Owing to the limited number of trained physician resources, all clinical examinations were performed in person by only one physician using standard data collection forms to avoid inter-observer biases. The retrieved variables were demographic data, exposure to smoking (current status, pack-years smoked, and passive exposure), environmental factors (biomass use and occupational inhalation risk), family history of COPD, sputum features, comorbidities, anthropometric measurements (height and weight for the calculation of body mass index [BMI]), oxygen saturation, spirometric parameters (forced vital capacity [FVC], forced expiratory volume in 1 s [FEV₁], FEV₁/FVC ratio, and thoracic CT findings when available.

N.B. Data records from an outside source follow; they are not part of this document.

(* ===== verification/Sandbox.v ===== *)
(** * Starting and stopping a sandbox ([cmd/bootstrap.go], [cmd/up.go], [cmd/down.go],
      [cmd/run.go], [cmd/session.go])

    A session is a network, a proxy container, a sandbox container, a directory
    with credentials and a file with the proxy's configuration.  Starting one
    pushes a clean-up for everything it creates; when a later step fails the
    clean-ups run in reverse. *)

From S2P Require Import Prelude GoStrings Presets Config ProxyServer MonitorUI Container.
Open Scope Z_scope.

Definition imageRevision : gostring := gs "r2".
Definition defaultImagePrefix : gostring := gs "ghcr.io/bernd/vibepit:" ++ imageRevision.
Definition localImage : gostring := gs "vibepit:latest".
Definition homeVolumeName : gostring := gs "vibepit-home".
Definition linuxbrewVolumeName : gostring := gs "vibepit-linuxbrew".
Definition networkNamePrefix : gostring := gs "vibepit-net-".
Definition SSHHostPrivFile : gostring := gs "host-key".
Definition SSHHostPubFile : gostring := gs "host-key.pub".

Definition imageName (uid gid : gostring) : gostring :=
  defaultImagePrefix ++ gs "-uid-" ++ uid ++ gs "-gid-" ++ gid.

Definition containerTerm (t : gostring) : gostring :=
  if bool_decide (t = []) then gs "linux"
  else if bool_decide (t = gs "xterm-ghostty") then gs "xterm-256color"
  else t.

Record userInfo := MkUser { Username : gostring; HomeDir : gostring; uUID : Z; uImage : gostring }.

Inductive upErr :=
  | ENoProject | EUser | EHomeDir | EFind | EOrphaned (session : gostring)
  | EConfig | ESetup | EMerge (e : mergeErr) | EVolume | EBinary | EImage | EDigest | EVerify
  | ENetwork | EPort (e : portErr) | ETempFile | ECredentials | EProxy | EKeys | ESandbox | EStart
  | EExited | ESSHPort | ENotReady | ENoSession | EContainersLeft.

(** ** Session directories ([cmd/session.go]) *)

(** [base] and [legacy] are the two base directories, [exists_] says which
    directories are there. *)
Definition sessionDir (base legacy : gostring) (exists_ : gostring → bool) (sessionID : gostring) : gostring :=
  let dir := pathJoin base sessionID in
  let old := pathJoin legacy sessionID in
  if negb (exists_ dir) && exists_ old then old else dir.

(** [discoverSession] of the listed sessions; [pick] is the interactive choice. *)
Definition discoverSession (sessions : list ProxySession) (filter : gostring)
    (pick : list ProxySession → option SessionInfo) : option SessionInfo :=
  match sessions with
  | [] => None
  | s :: rest =>
      if bool_decide (filter = []) then
        match rest with [] => Some (sessionInfoFromProxy s) | _ => pick sessions end
      else sessionInfoFromProxy ∘ snd <$> list_find (λ ps, matchSession ps filter = true) sessions
  end.

Section sandbox.
Context {D : Type} `{Docker D}.

(** ** The state and the clean-ups *)

(** [sessionDirs] are the sessions with a credential directory; [configFiles]
    the proxy configurations in the temporary directory, as the proxy decodes
    them, [None] for one that was not written to its end. *)
Record world := MkWorld {
  dk : D;
  sessionDirs : gset gostring;
  configFiles : gmap gostring (option ProxyConfig);
}.

Inductive cleanup :=
  | RemoveNetwork (id : gostring)
  | RemoveFile (path : gostring)
  | RemoveCredentials (session : gostring)
  | RemoveContainer (id : gostring).

(** Everything the host decides during one command: the flags, what files hold
    and which operations fail. *)
Record hostEnv := MkHost {
  project : option gostring;           (* the resolved project root *)
  projectExists : bool;
  currentUser : option userInfo;
  local : bool;
  reconfigure : bool;
  cliAllow : list gostring;
  cliPresets : list gostring;
  load : nat → option Config;          (* [config.Load], by call *)
  projectConfigExists : bool;
  dialogOk : bool;                     (* the set-up or reconfigure dialogue *)
  registry : PresetRegistry;
  binary : option gostring;            (* the binary to mount *)
  verifyImage : gostring → bool;       (* the signature checks, by digest *)
  verifyProxyImage : gostring → bool;
  newID : gostring;
  rand : option (Z * Z);
  draw1 : nat → option Z;              (* the random source of either port *)
  draw2 : nat → option Z;
  tempName : gmap gostring (option ProxyConfig) → gostring;
  tempCreated : bool;                  (* [os.CreateTemp] *)
  tempWritten : bool;                  (* writing and closing it *)
  tlsCreds : option (gostring * gostring * gostring);
  mkdirOk : bool;
  credsWritten : bool;
  keys : option gostring;              (* the client's public key *)
  sshWritten : bool;
  stateDir : gostring;
  dirsOk : bool;
  localtime : bool;
  termVar : gostring;
  colorTerm : gostring;
  banner : nat → bool;                 (* whether the attempt reads the SSH banner *)
  attempts : nat;                      (* attempts within 30 seconds *)
  rmDirOk : bool;                      (* [os.RemoveAll] of the credentials *)
  rmFileOk : bool;                     (* [os.Remove] of the configuration *)
}.

Context (env : hostEnv).

Definition setDk (w : world) (d : D) : world := MkWorld d (sessionDirs w) (configFiles w).

(** Errors of a clean-up are only reported. *)
Definition runCleanup (w : world) (c : cleanup) : world :=
  match c with
  | RemoveNetwork id => setDk w (NetworkRemove (dk w) id).1
  | RemoveContainer id => setDk w (StopAndRemove (dk w) id).1
  | RemoveFile path =>
      if rmFileOk env then MkWorld (dk w) (sessionDirs w) (delete path (configFiles w)) else w
  | RemoveCredentials sid =>
      if rmDirOk env then MkWorld (dk w) (sessionDirs w ∖ {[ sid ]}) (configFiles w) else w
  end.

Definition runCleanups (w : world) (cleanups : list cleanup) : world :=
  fold_left runCleanup (reverse cleanups) w.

Etiotype classification was conducted using predefined criteria derived from clinical history, radiological findings, pulmonary function tests, and psychosocial assessments. Radiological evaluations were performed by experienced clinicians using standardized criteria to reduce subjectivity. Psychosocial status was evaluated using validated and widely recognized instruments (LCQ, BDI, BAI, and CAFS), which have been shown to be reliable and reproducible. To ensure consistency, all etiotype classifications were deliberated within the study team, and any discrepancies were resolved through consensus.

Spirometric severity was defined according to the GOLD criteria on a scale of I (FEV₁ percent-predicted post-bronchodilator ≥ 80%) to IV (<30%). Additionally, patients were categorized according to the GOLD A–B–E classification based on symptoms and exacerbations (group A, low symptom burden with a low exacerbation history; group B, high symptom burden with a low exacerbation history; and group E, regardless of symptom level).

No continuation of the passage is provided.